Once the index is opened I need to create a reader, searcher, and query parser. In my case, I am querying only through the title field, but I could add more fields to the query parser.

//...
let reader = index.reader_builder().try_into()?;

    let searcher = reader.searcher();

    let query_parser = QueryParser::for_index(&index, vec![title]);

//...

Now I can go and search. I used the TopDocs helper to get the top 3 results. It returns a vector of Document, which I would map to the vector of Option<&str> so I can serialize it for the response

// ...
    let docs = top_docs
        .iter()
        .map(|(_, doc_address)| {
            let doc_address = doc_address.to_owned();
            searcher.doc(doc_address).unwrap()
        })
        .collect::<Vec<_>>();

    let ids = docs
        .iter()
        .map(|doc| {
            doc
                .get_first(schema.get_field("id").unwrap())
                .and_then(|value| value.as_text())
        })
        .collect::<Vec<Option<_>>>();

        let resp = Response::builder()
        .status(200)
        .header("content-type", "text/html")
        .body(serde_json::to_string(&ids)?.into())
        .map_err(Box::new)?;
    Ok(resp)

It is much easier to read the code inside IDE because types are mostly inferred

Testing

Ok, now let's see how fast my serverless search can be for my small sample of data.

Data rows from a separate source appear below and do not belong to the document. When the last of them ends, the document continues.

Lemma thread_exit_run s c rq cur th now : s_inv s → s_rqs s !! c = Some rq → s_online s !! c = Some true →
  rq_current rq = Some cur → s_threads s !! cur = Some th → t_state th = THREAD_RUNNING → t_idle th = false → t_boot th = false →
  wp (thread_exit (Z.of_nat c) now) s (λ _ s', s_inv s' ∧ best_running s' c).
Proof.
  intros Hi Er Eon Ec Et Est Hid Hbt. pose proof Hi as [Hb Hr Ha].
  destruct (bi_thread _ Hb cur th Et) as (d & rqd & H1 & H2 & H3 & H4 & H5 & H6 & H7). rewrite Est in H6. cbn in H6.
  unfold thread_exit. wp_step. eapply wp_current_of; [done..|]. do 4 sched_step; [by rewrite Hid, Hbt|]. do 2 sched_step.
  set (th' := set_state THREAD_EXITED th). set (s1 := set_threads _ s).
  assert (frame s s1 cur th') as Hf by apply frame_mod.
  assert (q_inv s1) as Hq1.
  { pose proof (qi_prio _ (bi_q _ Hb) cur th Et). apply (q_inv_thread s cur th); try done. apply Hb. }
  apply (schedule_pass_run s1 c rq cur th'); try done.
  - apply (base_inv_frame s s1 cur th'); [done..|intros thx Ex Hix; congruence|]. exists d, rqd. cbn. by rewrite Hid in *.
  - apply (run_inv_frame s s1 cur th'); try done. intros e rqe the Ee _ Ete. simplify_eq. cbn. by rewrite Hid.
  - intros e rqe t the Hne Ee Ece Ete. cbn [s1 set_threads s_threads] in Ete. apply lookup_insert_Some in Ete as [[<- <-]|[Hnc Ete]].
    + destruct Hne. destruct (ri_current _ Hr e rqe Ee (ri_online _ Hr e rqe _ Ee Ece)) as (x & thx & F1 & F2 & F3 & _).
      destruct (ri_current _ Hr c rq Er Eon) as (y & thy & G1 & G2 & G3 & _). assert (thx = thy) as -> by congruence. lia.
    + by apply (Ha e rqe t the).
  - apply lookup_insert_eq.
Qed.

Lemma busiest_cpu_range s self mine tried : 0 ≤ self → 0 ≤ fst (busiest_cpu s self mine tried).
Proof.
  intros Hs. unfold busiest_cpu. set (f := λ best c, _).
  assert (∀ l b, 0 ≤ fst b → 0 ≤ fst (fold_left f l b)) as H; [|by apply H].
  induction l as [|c l IH]; intros b Hb; [done|]. cbn [fold_left]. apply IH. unfold f. cbv zeta.
  destruct (_ || _ || _); [done|]. destruct (snd b <? _); [cbn; lia|done].
Qed.

Lemma balance_loop_inv n s self mine tried : s_inv s → 0 ≤ self → wp (balance_loop n self mine tried) s (λ _ s', s_inv s').
Proof.
  revert s mine tried. induction n as [|n IH]; intros s mine tried Hi Hs; cbn [balance_loop]; [by wp_step|].
  do 2 wp_step. destruct (busiest_cpu s self mine tried) as [b load] eqn:Hbz.
  assert (0 ≤ b) as Hb by (pose proof (busiest_cpu_range s self mine tried Hs) as H; by rewrite Hbz in H).
  destruct (_ || _); [by wp_step|]. wp_step. eapply wp_mono; [by apply sched_migrate_from_run|]. intros [r o] s1 [Hi1 _].
  destruct (bool_decide (r = SCHED_MIGRATED)); [by wp_step|]. do 2 wp_step. cbv zeta.
  destruct (bool_decide (r = SCHED_MIGRATE_GAP)); [|by apply IH]. destruct (mine <? _); [by wp_step|by apply IH].
Qed.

I will use the test tab in the console. Let's see if there are posts related to "functional programming" in my dataset

I received a response with a list of 3 IDs. Cold Lambda configured with minimal memory usually needs under 500ms for the operation

Hot one takes ~70-80ms

Summary

There are search use cases that don't require all functionalities of distributed search engines like OpenSearch. For them, it might make sense to look for options that can scale down to zero and help you to save some money.

Tantivy is a pretty powerful solution. Because it is written in Rust, it can be integrated directly into Rust-based lambda functions, providing very nice performance in a serverless manner.

As always, there is no silver bullet. Search is in general surprisingly complex topic. For some solutions, skipping full-blown distributed search engines like OpenSearch or Quickwit and implementing their search functionalities based on Tantivy, might be the valid option.